Repentance requires brutal honesty.

“To see yourself is to die, to die to all illusions and all hypocrisy. It takes great courage to dare look at yourself – something which can take place only in the mirror of the Word. You must want only the truth, neither vainly wish to be flattered nor self-tormentingly want to be made a pure devil.” SK

“There are many people who arrive at conclusions in life much the way schoolboys do; they cheat their teachers by copying the answer book without having worked the problem themselves.” SK

“No one can be the truth; only the God-man is the truth. Then comes the next: the ones whose lives express what they proclaim. These are witnesses to the truth. Then come those who disclose what truth is and what it demands but admit that their lives do not express it, but to that extent still are striving. There it ends. Now comes the sophistry. First of all come those who teach the truth but do not live it. Then come those who even alter the truth, its requirement, cut it down, make omissions – in order that their lives can correspond to the requirement. These are the real deceivers.” SK

Only when we are honest enough to realise that we can not by right call ourselves good Christians, let alone good Anglicans we can begin to see the truth. Only when we see can we then act. Only when one realises that one is trapped in a cage can one begin to seek a way to escape. So paradoxically, the only way to be a good Anglican is to admit that we are not good Anglicans. The only way to be a good Christian is to admit that you are not. Only then can we venture once again upon the road to discipleship.

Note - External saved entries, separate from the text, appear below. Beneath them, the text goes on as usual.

(* ===== verification/Conservation.v ===== *)
(** * From capture to assembly: no packet is lost

    The decode workers pass their batches to HandlePackets of the assembly pool.
    When both pools have come to rest, and no queue was ever full, the packets that
    the assembly workers have taken are those that CollectPackets delivered, decoded,
    each exactly once. *)
From S2P Require Import Prelude GoLib Buffer Reader Model McText Progress PacketBuffer Capture Replay Decode.
From S2P Require Import DecodePool Batches Assembly Dispatch.
Local Open Scope Z_scope.

(** ** Lemmas: sums of lists *)

Lemma concat_swap {A} (f : nat -> nat -> list A) (ks js : list nat) :
  concat ((fun i => concat (f i <$> js)) <$> ks) ≡ₚ concat ((fun j => concat ((fun i => f i j) <$> ks)) <$> js).
Proof.
  induction ks as [|i ks IH].
  - change (@nil A ≡ₚ concat ((fun j => concat ((fun i => f i j) <$> [])) <$> js)).
    induction js as [|j js IHj]; [done|]. by csimpl.
  - rewrite fmap_cons. cbn [concat]. rewrite IH. clear IH. induction js as [|j js IH]; [done|].
    csimpl. csimpl in IH. rewrite <- IH, <- !app_assoc.
    apply Permutation_app_head. rewrite !app_assoc. apply Permutation_app_tail, Permutation_app_comm.
Qed.

Lemma concat_perm_map {A} (f g : nat -> list A) (ks : list nat) : (forall i, i ∈ ks -> f i ≡ₚ g i) ->
  concat (f <$> ks) ≡ₚ concat (g <$> ks).
Proof.
  induction ks as [|i ks IH]; intros Hfg; [done|]. rewrite !fmap_cons. cbn [concat].
  rewrite (Hfg i) by (by left). rewrite IH; [done|]. intros j Hj. apply Hfg. by right.
Qed.

(** A list without the indices whose part is empty has all the parts. *)
Lemma concat_nonempty {A} (f : nat -> list A) (ks : list nat) n : NoDup ks ->
  (forall i, i ∈ ks -> (i < n)%nat) -> (forall i, (i < n)%nat -> f i <> [] -> i ∈ ks) ->
  concat (f <$> ks) ≡ₚ concat (f <$> seq 0 n).
Proof.
  intros Hnd Hlt Hall. assert (exists js, seq 0 n ≡ₚ ks ++ js) as [js Hp].
  { apply submseteq_Permutation, NoDup_submseteq; [done|]. intros i Hi. apply elem_of_seq. specialize (Hlt i Hi). lia. }
  rewrite Hp, fmap_app, concat_app. assert (NoDup (ks ++ js)) as Hnd2 by (rewrite <- Hp; apply NoDup_seq).
  apply NoDup_app in Hnd2 as (_ & Hdis & _).
  assert (concat (f <$> js) = []) as ->; [|by rewrite app_nil_r].
  assert (forall j, j ∈ js -> f j = []) as Hnil.
  { intros j Hj. destruct (f j) eqn:Ej; [done|]. exfalso. apply (Hdis j); [|done]. apply Hall; [|by rewrite Ej].
    assert (j ∈ seq 0 n) as [_ ?]%elem_of_seq; [|lia]. rewrite Hp. apply elem_of_app. by right. }
  clear -Hnil. induction js as [|j js IH]; [done|]. rewrite fmap_cons. cbn [concat]. rewrite Hnil by (by left).
  apply IH. intros k Hk. apply Hnil. by right.
Qed.

Lemma Forall2_concat {A B} (R : A -> B -> Prop) ls ls' : Forall2 (Forall2 R) ls ls' -> Forall2 R (concat ls) (concat ls').
Proof. induction 1; [constructor|]. by apply Forall2_app. Qed.

(** What belongs to each of [n] classes is everything. *)
Lemma concat_classes {A} (P : nat -> A -> bool) n (l : list A) :
  (forall x, x ∈ l -> exists i, (i < n)%nat /\ forall j, (j < n)%nat -> P j x = bool_decide (j = i)) ->
  concat ((fun i => List.filter (P i) l) <$> seq 0 n) ≡ₚ l.
Proof.
  induction l as [|x l IH]; intros Hx.
  { assert (forall js, concat ((fun i => List.filter (P i) (@nil A)) <$> js) = []) as ->; [|done].
    induction js; [done|]. by csimpl. }
  destruct (Hx x ltac:(by left)) as (i & Hi & Hp).
  assert (concat ((fun i => List.filter (P i) l) <$> seq 0 n) ≡ₚ l) as IHl by (apply IH; intros y Hy; apply Hx; by right).
  revert IHl. assert (seq 0 n = seq 0 i ++ i :: seq (S i) (n - S i)) as ->.
  { replace n with (i + S (n - S i))%nat at 1 by lia. by rewrite seq_app. }
  assert (forall js, (forall j, j ∈ js -> (j < n)%nat /\ j <> i) ->
    (fun j => List.filter (P j) (x :: l)) <$> js =@{list (list A)} (fun j => List.filter (P j) l) <$> js) as Hsame.
  { intros js Hjs. apply list_fmap_ext. intros k j Ej. apply list_elem_of_lookup_2, Hjs in Ej as [Hj Hne].
    cbn [List.filter]. by rewrite Hp, bool_decide_false. }
  rewrite !fmap_app, !fmap_cons, !concat_app. cbn [concat].
  rewrite !Hsame by (intros j Hj%elem_of_seq; lia).
  assert (List.filter (P i) (x :: l) = x :: List.filter (P i) l) as -> by (cbn [List.filter]; by rewrite Hp, bool_decide_true).
  intros IHl. etrans; [|by apply perm_skip, IHl]. cbn [app]. symmetry. apply Permutation_middle.
Qed.

Section conservation.
  Context {GP : GopacketPkg} {LP : LayersPkg} {HAsm : TcpAssembly}.
  Context {Src : Type} {HSrc : PacketSource Src} {HColl : CollectorLaws Src} (memcachePorts : list Z).

(** ** Lemmas: what the assembly workers take *)

Lemma shards_perm n ds : (0 < n)%nat -> concat (shards n ds) ≡ₚ ds.
Proof.
  intros Hn. unfold shards, shardOf. apply (concat_classes (fun i dp => slotOf (Z.of_nat n) dp =? Z.of_nat i)).
  intros dp _. pose proof (Z.mod_pos_bound (FlowHash dp) (Z.of_nat n) ltac:(lia)) as Hb. fold (slotOf (Z.of_nat n) dp) in Hb.
  exists (Z.to_nat (slotOf (Z.of_nat n) dp)). split; [lia|]. intros j Hj. case_bool_decide; lia.
Qed.

Lemma args_at (args : list (list DecodedPacket)) : argAt args <$> seq 0 (length args) = args.
Proof.
  apply list_eq. intros i. rewrite list_lookup_fmap. destruct (decide (i < length args)%nat) as [Hi|Hi].
  - rewrite lookup_seq_lt by done. simpl. unfold argAt.
    by destruct (lookup_lt_is_Some_2 args i Hi) as [ds ->].
  - by rewrite !lookup_ge_None_2 by (rewrite ?length_seq; lia).
Qed.

(** The pool is at rest: everything is sent, and everything is taken. *)
Definition atRest (p : Assembly.Pool) : Prop :=
  (forall id c, Assembly.calls p !! id = Some c -> todo c = []) /\ Forall (fun w => wiCh w = []) (Assembly.workers p).

Lemma taken_everything n args wk ord p : (0 < n)%nat -> traced n args wk ord p -> plog p = [] -> atRest p ->
  concat ((fun i => concat (taken (wk i))) <$> seq 0 n) ≡ₚ concat args.
Proof.
  intros Hn [Hw Hc Ht Htk Ho Hs Ha] Hlog [Htodo Hq].
  etrans; [apply (concat_perm_map _ (fun i => concat (batchOf n args i <$> seq 0 (length args))))|].
  { intros i [_ Hi]%elem_of_seq. destruct (lookup_lt_is_Some_2 (Assembly.workers p) i) as [w Ew]; [lia|].
    pose proof (Htk i w Ew) as Et. pose proof (Forall_lookup_1 _ _ _ _ Hq Ew) as Eq. cbn in Eq.
    rewrite Eq in Et. cbn in Et. rewrite app_nil_r in Et. rewrite Et. apply concat_nonempty; [done| |].
    - intros id (c & Ec & _)%Hs. rewrite Hc. by eapply lookup_lt_Some.
    - intros id Hid Hb. rewrite Hc in Hid. destruct (lookup_lt_is_Some_2 _ _ Hid) as [c Ec].
      apply (Ha Hlog i id c Ec); [|lia|done]. pose proof (Ht id c Ec) as Ed. rewrite (Htodo id c Ec) in Ed.
      apply (f_equal length) in Ed. rewrite length_drop in Ed. unfold shards in Ed.
      rewrite length_fmap, length_seq in Ed. simpl in Ed. lia. }
  etrans; [apply (concat_swap (batchOf n args))|].
  transitivity (concat (argAt args <$> seq 0 (length args))); [|by rewrite args_at].
  apply concat_perm_map. intros id _. by apply (shards_perm n (argAt args id)).
Qed.

(** ** Lemmas: what the decode workers hand over *)

(** Nothing is in the hands of a decode worker. *)
Definition allDecoded (p : DecodePool.Pool (Src := Src)) : Prop :=
  Forall (fun w => inHand w = []) (DecodePool.workers p).

Lemma buffers_perm n (l : list (nat * PacketBuffer)) : Forall (fun x => (x.1 < n)%nat) l ->
  concat ((fun i => buffersOf i l) <$> seq 0 n) ≡ₚ l.*2.
Proof.
  intros Hl. assert (forall i, buffersOf i l = (List.filter (fun x => bool_decide (x.1 = i)) l).*2) as Hb.
  { intros i. unfold buffersOf. induction l as [|[j pb] l IH]; [done|]. apply Forall_cons in Hl as [_ Hl]. cbn.
    case_decide; [rewrite bool_decide_true by done|rewrite bool_decide_false by done]; cbn; by rewrite IH. }
  transitivity (concat ((fun i => List.filter (fun x => bool_decide (x.1 = i)) l) <$> seq 0 n)).*2.
  - rewrite fmap_concat, <- list_fmap_compose. apply Permutation_refl', f_equal, list_fmap_ext. intros k i _. apply Hb.
  - apply fmap_Permutation, concat_classes. intros x Hx%list_elem_of_lookup. destruct Hx as [k Hk].
    exists x.1. split; [by apply (Forall_lookup_1 _ _ _ _ Hl Hk)|]. intros j _. by apply bool_decide_ext.
Qed.

Lemma collected_workers n acts : forall p p' : DecodePool.Pool (Src := Src), DecodePool.pool_inv p ->
  numWorkers p = Z.of_nat n -> DecodePool.runActs acts p = Ret (tt, p') ->
  length (DecodePool.workers p') = n /\ Forall (fun x => (x.1 < n)%nat) (collectedIn acts p).
Proof.
  assert (forall p : DecodePool.Pool (Src := Src), DecodePool.pool_inv p -> numWorkers p = Z.of_nat n ->
    length (DecodePool.workers p) = n) as Hlen.
  { intros p Hinv En. destruct (pi_n p Hinv) as [Hl _]. unfold zlen in Hl. lia. }
  induction acts as [|a acts IH]; intros p p' Hinv En E; cbn [collectedIn].
  - cbn in E. injection E as <-. split; [by apply Hlen|constructor].
  - apply runActs_cons in E as (p1 & E1 & E). rewrite E1.
    destruct (IH p1 p' (pool_act_inv p a p1 Hinv E1)) as [Hl Hf]; [|done|].
    { by rewrite (move_n p a p1 (act_move p a p1 Hinv E1)). }
    split; [done|]. apply Forall_app. split; [|done]. unfold collectedOf. destruct a; [|constructor].
    destruct (runAt p); try constructor. destruct (DecodePool.workers p !! w) as [w0|] eqn:Ew; [|constructor].
    apply lookup_lt_Some in Ew. rewrite (Hlen p Hinv En) in Ew.
    destruct (CollectPackets _ _) as [[[[e|] pb] s]| | |]; try constructor.
    destruct (0 <? PacketLen pb); by repeat constructor.
Qed.

(** The buffers that were collected, and the batches that the handlers got. *)
Lemma decoded_everything n s acts p0 p : 0 <= n <= int_max -> coll_ok s -> NewPool n s = Ret p0 ->
  DecodePool.runActs acts p0 = Ret (tt, p) -> allDecoded p ->
  exists dss, Forall2 decodedBatch (collectedIn acts p0).*2 dss /\
    dss ≡ₚ concat ((fun w => handlerCalls (wdec w)) <$> DecodePool.workers p).
Proof.
  intros Hn Hs E0 E Hall. destruct (NewPool_inv n s Hn Hs) as (p1 & E1 & Hinv). rewrite E0 in E1. injection E1 as <-.
  assert (numWorkers p0 = Z.of_nat (Z.to_nat n)) as En.
  { unfold NewPool, startWorker in E0. destruct (n <? 0); [done|]. destruct (NewPacketBuffer _ _); try done.
    injection E0 as <-. simpl. lia. }
  destruct (collected_workers _ acts p0 p Hinv En E) as [Hl Hf].
  destruct (Permutation_Forall2 (buffers_perm _ _ Hf) (l2 := concat ((fun w => handlerCalls (wdec w)) <$> DecodePool.workers p))
    (P := decodedBatch)) as (dss & Hp & Hd); [|by exists dss].
  apply Forall2_concat. rewrite <- Hl. apply Forall2_same_length_lookup. rewrite !length_fmap, length_seq. split; [done|].
  intros i bs hs Eb Eh. rewrite list_lookup_fmap in Eb. rewrite list_lookup_fmap in Eh. destruct (DecodePool.workers p !! i) as [w|] eqn:Ew; [|done].
  injection Eh as <-. rewrite lookup_seq_lt in Eb by (by eapply lookup_lt_Some). injection Eb as <-.
  destruct (handed_over n s acts p0 p Hn Hs E0 E i w Ew) as (don & -> & Hd).
  rewrite (Forall_lookup_1 _ _ _ _ Hall Ew), app_nil_r. done.
Qed.

(** ** The theorem *)

(** C5: no packet is lost or handled twice between capture and assembly.  The decode
    workers call HandlePackets with the batches they hand over, under any schedules
    of the two pools.  When no decode worker has a buffer in hand, the assembly
    pool is at rest and none of its queues was ever full, the packets that all
    assembly workers together have taken are exactly the packets of the buffers that
    CollectPackets filled, each decoded once. *)
Theorem packets_conserved n s dacts d0 d nw choice aacts a0 a :
  0 <= n <= int_max -> coll_ok s -> NewPool n s = Ret d0 ->
  DecodePool.runActs dacts d0 = Ret (tt, d) -> allDecoded d ->
  0 < nw -> Assembly.New nw choice = Ret a0 -> Assembly.runActs memcachePorts aacts a0 = Ret (tt, a) ->
  plog a = [] -> atRest a ->
  interleaves ((fun w => handlerCalls (wdec w)) <$> DecodePool.workers d) (argsIn aacts) ->
  exists pdss dss, Forall2 holdsPackets (collectedIn dacts d0).*2 pdss /\
    Forall2 (Forall2 (fun pd dp1 => exists dp, decodedFrom pd dp dp1)) pdss dss /\
    concat ((fun i => concat (taken (workIn memcachePorts i aacts a0))) <$> seq 0 (Z.to_nat nw)) ≡ₚ concat dss.
Proof.
  intros Hn Hs Ed0 Ed Hall Hnw Ea0 Ea Hlog Hrest Hint.
  destruct (decoded_everything n s dacts d0 d Hn Hs Ed0 Ed Hall) as (dss & Hd & Hp).
  pose proof (New_traced nw choice a0 Hnw Ea0) as Htr0.
  destruct (traced_run memcachePorts (Z.to_nat nw) aacts ltac:(lia) [] _ _ a0 a Htr0 Ea) as (ord & Htr & _).
  pose proof (taken_everything (Z.to_nat nw) _ _ _ _ ltac:(lia) Htr Hlog Hrest) as Ht. cbn [app] in Ht.
  assert (exists pdss, Forall2 holdsPackets (collectedIn dacts d0).*2 pdss /\
    Forall2 (Forall2 (fun pd dp1 => exists dp, decodedFrom pd dp dp1)) pdss dss) as (pdss & ? & ?).
  { clear -Hd. induction Hd as [|pb ds pbs dss (pds & Hpb & Hds) _ (pdss & ? & ?)]; [by exists []|].
    exists (pds :: pdss). by split; constructor. }
  exists pdss, dss. split_and!; [done..|]. by rewrite Ht, Hp, (interleaves_perm _ _ Hint).
Qed.

End conservation.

“To venture the truth is what gives human life and the human situation pith and meaning. To venture is the fountainhead of inspiration. Calculating is the sworn enemy of enthusiasm, the mirage whereby the earthly person drags out time and keeps the eternal away, whereby one cheats God, himself, and his generation.” SK

It is spirit, it is of passion to ask: Is what is being said possible? Am I able to do it? But it is lack of spirit to ask: Did it actually happen? Has my neighbour actually done it?"